(** X14.  A call of [add_route] that is accepted stores the integration
    under <alphanum(path)>Integration and the route under itself.  The
    method was checked in upper case but is stored as it was given, in
    [IntegrationMethod] and in [RouteKey]; the integration carries the
    target, the timeout and the description (the route carries the
    description as [OperationName]) when one was given; and the integration
    is an [HTTP_PROXY] with payload format 1.0 exactly when the target, in
    lower case, starts with [http:] or [https:], and an [AWS_PROXY] with
    payload format 2.0 otherwise. *)
Theorem add_route_stored path target http_method timeout description self :
  fst (add_route alphanum path target http_method timeout description self)
  = Ok tt ->
  let self' :=
    snd (add_route alphanum path target http_method timeout description self)
  in
  let text := option_map (fun s => VAtom (AStr s)) in
  exists i r,
    Dict.get key_eqb (resources self') (KStr (alphanum path ++ "Integration"))
    = Some i /\
    Dict.get key_eqb (resources self') (KObj r) = Some r /\
    prop i "IntegrationMethod" = text (Some http_method) /\
    prop i "IntegrationUri" = text (Some target) /\
    prop i "TimeoutInMillis" = Some (VAtom (AInt timeout)) /\
    prop i "Description" = text description /\
    prop r "OperationName" = text description /\
    prop r "RouteKey" = text (Some (http_method ++ " /" ++ path)) /\
    prop r "Target" = Some (VJoin "/" [AStr "integrations"; Ref i]) /\
    ((exists rest,
         PyStr.lower target = "http:" ++ rest \/
         PyStr.lower target = "https:" ++ rest) ->
     prop i "IntegrationType" = text (Some "HTTP_PROXY") /\
     prop i "PayloadFormatVersion" = text (Some "1.0")) /\
    (~ (exists rest,
           PyStr.lower target = "http:" ++ rest \/
           PyStr.lower target = "https:" ++ rest) ->
     prop i "IntegrationType" = text (Some "AWS_PROXY") /\
     prop i "PayloadFormatVersion" = text (Some "2.0")).
Proof.
  intros H. cbv zeta. rewrite add_route_outcome in H.
  rewrite add_route_state.
  destruct (PyStr.str_in _ _); [|discriminate]. cbv zeta.
  exists (integration alphanum self path target http_method timeout
            description).
  exists (route alphanum self
            (integration alphanum self path target http_method timeout
               description) path http_method description).
  cbn [resources with_resources].
  split.
  { rewrite get_str_set_obj, get_str_set_str, integration_title.
    now rewrite String.eqb_refl. }
  split; [apply (DictFacts.get_set_same key_eqb key_eqb_spec)|].
  pose proof (http_target_spec target) as S.
  unfold integration, route.
  destruct (_ || _)%bool; repeat apply conj;
    try (intros N; first [ now (exfalso; apply N; apply S)
                         | now (apply S in N; discriminate N)
                         | split ]);
    repeat first [ rewrite prop_set_prop_same
                 | rewrite prop_set_prop_other by discriminate
                 | rewrite prop_set_opt_other by discriminate
                 | rewrite prop_set_opt_same by reflexivity ];
    reflexivity.
Qed.

(** X15.  Of the objects [add_stage] builds: the stage carries [AutoDeploy]
    and never the access-log settings; there are no settings exactly when
    the format is [none] in any letter case; the settings of the formats
    clf, json, xml and csv carry a built-in format, each of which contains
    [$context.requestId] as a custom format must; and the settings of any
    other accepted format carry no [Format] at all, the custom string being
    checked but not used. *)
Theorem add_stage_objects self name auto_deploy log_format :
  let built := stage_objects alphanum self name auto_deploy log_format in
  let l := PyStr.lower log_format in
  rtype (fst built) = stage_type /\
  prop (fst built) "AutoDeploy" = Some (VAtom (ABool auto_deploy)) /\
  prop (fst built) "AccessLogSettings" = None /\
  (snd built = None <-> l = "none") /\
  forall settings, snd built = Some settings ->
    match Format settings with
    | Some format =>
        In l ["clf"; "json"; "xml"; "csv"] /\
        substring_of "$context.requestId" format
    | None => ~ In l ["none"; "clf"; "json"; "xml"; "csv"]
    end.
Proof.
  cbv zeta. unfold stage_objects. cbn [fst snd].
  split; [reflexivity|]. split; [apply prop_set_prop_same|].
  split; [now rewrite prop_set_prop_other by discriminate|].
  destruct (String.eqb_spec (PyStr.lower log_format) "none") as [E|N];
    cbn [negb].
  - split; [tauto | discriminate].
  - split; [split; [discriminate | contradiction]|].
    intros settings S. injection S as <-. cbn [Format].
    destruct (String.eqb_spec (PyStr.lower log_format) "clf") as [->|N1].
    { split; [cbn; tauto|]. apply contains_spec. vm_compute. reflexivity. }
    destruct (String.eqb_spec (PyStr.lower log_format) "json") as [->|N2].
    { split; [cbn; tauto|]. apply contains_spec. vm_compute. reflexivity. }
    destruct (String.eqb_spec (PyStr.lower log_format) "xml") as [->|N3].
    { split; [cbn; tauto|]. apply contains_spec. vm_compute. reflexivity. }
    destruct (String.eqb_spec (PyStr.lower log_format) "csv") as [->|N4].
    { split; [cbn; tauto|]. apply contains_spec. vm_compute. reflexivity. }
    cbn [In]. intuition congruence.
Qed.

End ApiSpec.

Lemma reachable_consistent_witness :
  ApiGatewayV2.reachable Sample.alphanum Sample.api_with_route /\
  ApiViews.consistent Sample.api_with_route /\
  length (ApiGatewayV2.resources Sample.api_with_route) = 3.
Proof.
  assert (R : ApiGatewayV2.reachable Sample.alphanum Sample.api_with_route)
    by (apply ApiGatewayV2.reach_route, ApiGatewayV2.reach_init).
  split; [exact R|].
  split; [exact (reachable_consistent Sample.alphanum _ R) | reflexivity].
Defined.

Lemma add_route_stored_witness :
  fst (ApiGatewayV2.add_route Sample.alphanum "users"
         "HTTPS://example.org/users" "get" 10000 None Sample.api) = Ok tt /\
  exists i r,
    Dict.get ApiGatewayV2.key_eqb
      (ApiGatewayV2.resources
         (snd (ApiGatewayV2.add_route Sample.alphanum "users"
                 "HTTPS://example.org/users" "get" 10000 None Sample.api)))
      (ApiGatewayV2.KStr "usersIntegration") = Some i /\
    Dict.get ApiGatewayV2.key_eqb
      (ApiGatewayV2.resources
         (snd (ApiGatewayV2.add_route Sample.alphanum "users"
                 "HTTPS://example.org/users" "get" 10000 None Sample.api)))
      (ApiGatewayV2.KObj r) = Some r /\
    prop i "IntegrationMethod" = Some (VAtom (AStr "get")) /\
    prop r "RouteKey" = Some (VAtom (AStr "get /users")) /\
    prop i "IntegrationType" = Some (VAtom (AStr "HTTP_PROXY")).
Proof.
  split; [reflexivity|].
  destruct (add_route_stored Sample.alphanum "users"
              "HTTPS://example.org/users" "get" 10000 None Sample.api
              eq_refl)
    as (i & r & Gi & Gr & Pm & _ & _ & _ & _ & Pk & _ & Ph & _).
  exists i, r. split; [exact Gi|]. split; [exact Gr|].
  split; [exact Pm|]. split; [exact Pk|].
  apply Ph. exists "//example.org/users". right. reflexivity.
Defined.

(** * What every template keeps of its constructor *)

Module FrameFacts.
Import PyStr PyStrFacts Views DictFacts VpcFacts InitFacts PeerViews PeerFacts.

Lemma framed_refl s : framed s s.
Proof. unfold framed. now rewrite update_id. Qed.

Lemma framed_trans a b c : framed a b -> framed b c -> framed a c.
Proof. unfold framed. intros -> ->. now destruct a. Qed.

Lemma framed_with_r s r : framed s (Ec2.with_r s r).
Proof. unfold framed. now destruct s. Qed.

Lemma framed_public_step nat res s :
  framed s (snd (Ec2.public_subnet_step nat res s)).
Proof.
  unfold Ec2.public_subnet_step.
  destruct (nat && (rtype res =? "AWS::EC2::Subnet")%string)%bool.
  - unfold bind, Ec2.set_r, modify, lift, get_self, Ec2.metadata_of.
    destruct (Metadata res) as [m|]; unfold framed; now destruct s.
  - unfold bind, Ec2.set_r, modify, ret, framed. now destruct s.
Qed.

Lemma framed_natted_step res s :
  framed s (snd (Ec2.natted_subnet_step res s)).
Proof.
  unfold Ec2.natted_subnet_step.
  destruct (rtype res =? "AWS::EC2::Subnet")%string.
  - unfold bind, Ec2.set_r, modify, lift, get_self, raise.
    cbn [fst snd Ec2.natted_route_tables Ec2.with_r].
    destruct (Ec2.find_route_table res (Ec2.natted_route_tables s))
      as [[t|]|e]; cbn [fst snd].
    + unfold framed. now destruct s.
    + destruct (Ec2.metadata_of res); unfold framed; now destruct s.
    + apply framed_with_r.
  - unfold bind, Ec2.set_r, modify, ret, framed. now destruct s.
Qed.

Lemma framed_loop {X} (body : X -> M Ec2.VpcTemplate unit) l self :
  (forall x s, framed s (snd (body x s))) ->
  framed self (snd (for_each l body self)).
Proof.
  intros Hb.
  apply (for_each_invariant (framed self)); [|apply framed_refl].
  intros x s Hs. exact (framed_trans _ _ _ Hs (Hb x s)).
Qed.

Section Methods.
Variable alphanum : string -> string.
Variable split : string -> string -> Z -> ExtExc + list Pawslib.Segment.

Lemma framed_public self name_prefix cidr n nat :
  framed self
    (snd (Ec2.add_public_subnet_group alphanum split name_prefix cidr n nat
            self)).
Proof.
  unfold Ec2.add_public_subnet_group, bind, get_self, lift.
  destruct (Ec2.multiaz_subnets _ _ _ _ _ _ _ _ _ _ _ _);
    [|apply framed_refl].
  apply framed_loop. intros. apply framed_public_step.
Qed.

Lemma framed_natted self cidr name_prefix n :
  framed self
    (snd (Ec2.add_natted_subnet_group alphanum split cidr name_prefix n self)).
Proof.
  unfold Ec2.add_natted_subnet_group, bind, get_self, lift.
  destruct (Ec2.multiaz_subnets _ _ _ _ _ _ _ _ _ _ _ _);
    [|apply framed_refl].
  apply framed_loop. intros. apply framed_natted_step.
Qed.

Lemma framed_plain self name_prefix cidr vpc_arg n acl rt :
  framed self
    (snd (Ec2.add_subnet_group alphanum split name_prefix cidr vpc_arg n acl
            rt self)).
Proof.
  unfold Ec2.add_subnet_group, bind, get_self, lift.
  destruct (Ec2.multiaz_subnets _ _ _ _ _ _ _ _ _ _ _ _);
    [|apply framed_refl].
  apply framed_loop. intros x s. apply framed_with_r.
Qed.

Lemma framed_peer self a b c d e f g h :
  framed self (snd (Ec2.peer_with_another_vpc alphanum a b c d e f g h self)).
Proof. rewrite peer_eq. unfold framed. now destruct self. Qed.

End Methods.

(** no key of [__init__] has the shape of a key of the peering method *)
Lemma peer_like_numbered (f : ascii) (a : string) (i : nat) :
  Ascii.eqb f "P" = false ->
  peer_like (String f a ++ str_of_nat i) = false.
Proof.
  intros Hf. unfold peer_like. rewrite rchars_app.
  destruct (str_of_nat_last i) as (d & r & -> & Hd).
  cbn [append prefix app]. destruct (ascii_dec "P" f) as [<-|_];
    [discriminate Hf|].
  cbn [orb].
  destruct d as [[] [] [] [] [] [] [] []]; try discriminate Hd; reflexivity.
Qed.

Lemma init_keys_not_peer_like region cidr_block name internet nets k :
  In k (map fst (Ec2._r (Ec2.init region cidr_block name internet nets))) ->
  peer_like k = false.
Proof.
  rewrite init_r, !map_app, !internal_entries_keys.
  rewrite !in_app_iff. intros I.
  repeat match type of I with
         | _ \/ _ => destruct I as [I|I]
         | In _ (map _ (seq _ _)) =>
             apply in_map_iff in I; destruct I as (i & <- & _);
             now apply peer_like_numbered
         | In _ (map fst (if internet then _ else _)) => destruct internet
         | In _ (map fst (_ :: _)) => cbn [map fst In] in I
         | In _ (map fst []) => destruct I
         | False => destruct I
         | _ = _ => subst k; reflexivity
         end.
Qed.

Lemma peer_like_prefix rest : peer_like ("Peer" ++ rest) = true.
Proof.
  unfold peer_like. apply Bool.orb_true_iff. left.
  apply HttpApiFacts.prefix_spec. now exists rest.
Qed.

Lemma peer_like_route (a : string) : peer_like (a ++ "Route") = true.
Proof.
  unfold peer_like. rewrite rchars_app. cbn [rchars list_ascii_of_string rev
    app]. apply Bool.orb_true_r.
Qed.

Lemma peer_route_key alphanum t conn cidr :
  peer_like (fst (Ec2.peer_route alphanum t conn cidr)) = true.
Proof.
  unfold Ec2.peer_route. cbn [fst].
  rewrite <- !append_assoc. apply peer_like_route.
Qed.

Lemma connection_title alphanum self a b c d e :
  title (peering_connection alphanum self a b c d e)
  = alphanum ("Peer" ++ capitalize b ++ "With" ++ capitalize (Ec2.name self)).
Proof.
  unfold peering_connection. now rewrite !ApiFacts.title_set_opt.
Qed.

● Directions for this task
Everything from the first line of the records above to the line containing "rewrite add_route_state.", inclusive, should be repeated exactly; leave out the rest.

● Written solution
(** X14.  A call of [add_route] that is accepted stores the integration
    under <alphanum(path)>Integration and the route under itself.  The
    method was checked in upper case but is stored as it was given, in
    [IntegrationMethod] and in [RouteKey]; the integration carries the
    target, the timeout and the description (the route carries the
    description as [OperationName]) when one was given; and the integration
    is an [HTTP_PROXY] with payload format 1.0 exactly when the target, in
    lower case, starts with [http:] or [https:], and an [AWS_PROXY] with
    payload format 2.0 otherwise. *)
Theorem add_route_stored path target http_method timeout description self :
  fst (add_route alphanum path target http_method timeout description self)
  = Ok tt ->
  let self' :=
    snd (add_route alphanum path target http_method timeout description self)
  in
  let text := option_map (fun s => VAtom (AStr s)) in
  exists i r,
    Dict.get key_eqb (resources self') (KStr (alphanum path ++ "Integration"))
    = Some i /\
    Dict.get key_eqb (resources self') (KObj r) = Some r /\
    prop i "IntegrationMethod" = text (Some http_method) /\
    prop i "IntegrationUri" = text (Some target) /\
    prop i "TimeoutInMillis" = Some (VAtom (AInt timeout)) /\
    prop i "Description" = text description /\
    prop r "OperationName" = text description /\
    prop r "RouteKey" = text (Some (http_method ++ " /" ++ path)) /\
    prop r "Target" = Some (VJoin "/" [AStr "integrations"; Ref i]) /\
    ((exists rest,
         PyStr.lower target = "http:" ++ rest \/
         PyStr.lower target = "https:" ++ rest) ->
     prop i "IntegrationType" = text (Some "HTTP_PROXY") /\
     prop i "PayloadFormatVersion" = text (Some "1.0")) /\
    (~ (exists rest,
           PyStr.lower target = "http:" ++ rest \/
           PyStr.lower target = "https:" ++ rest) ->
     prop i "IntegrationType" = text (Some "AWS_PROXY") /\
     prop i "PayloadFormatVersion" = text (Some "2.0")).
Proof.
  intros H. cbv zeta. rewrite add_route_outcome in H.
  rewrite add_route_state.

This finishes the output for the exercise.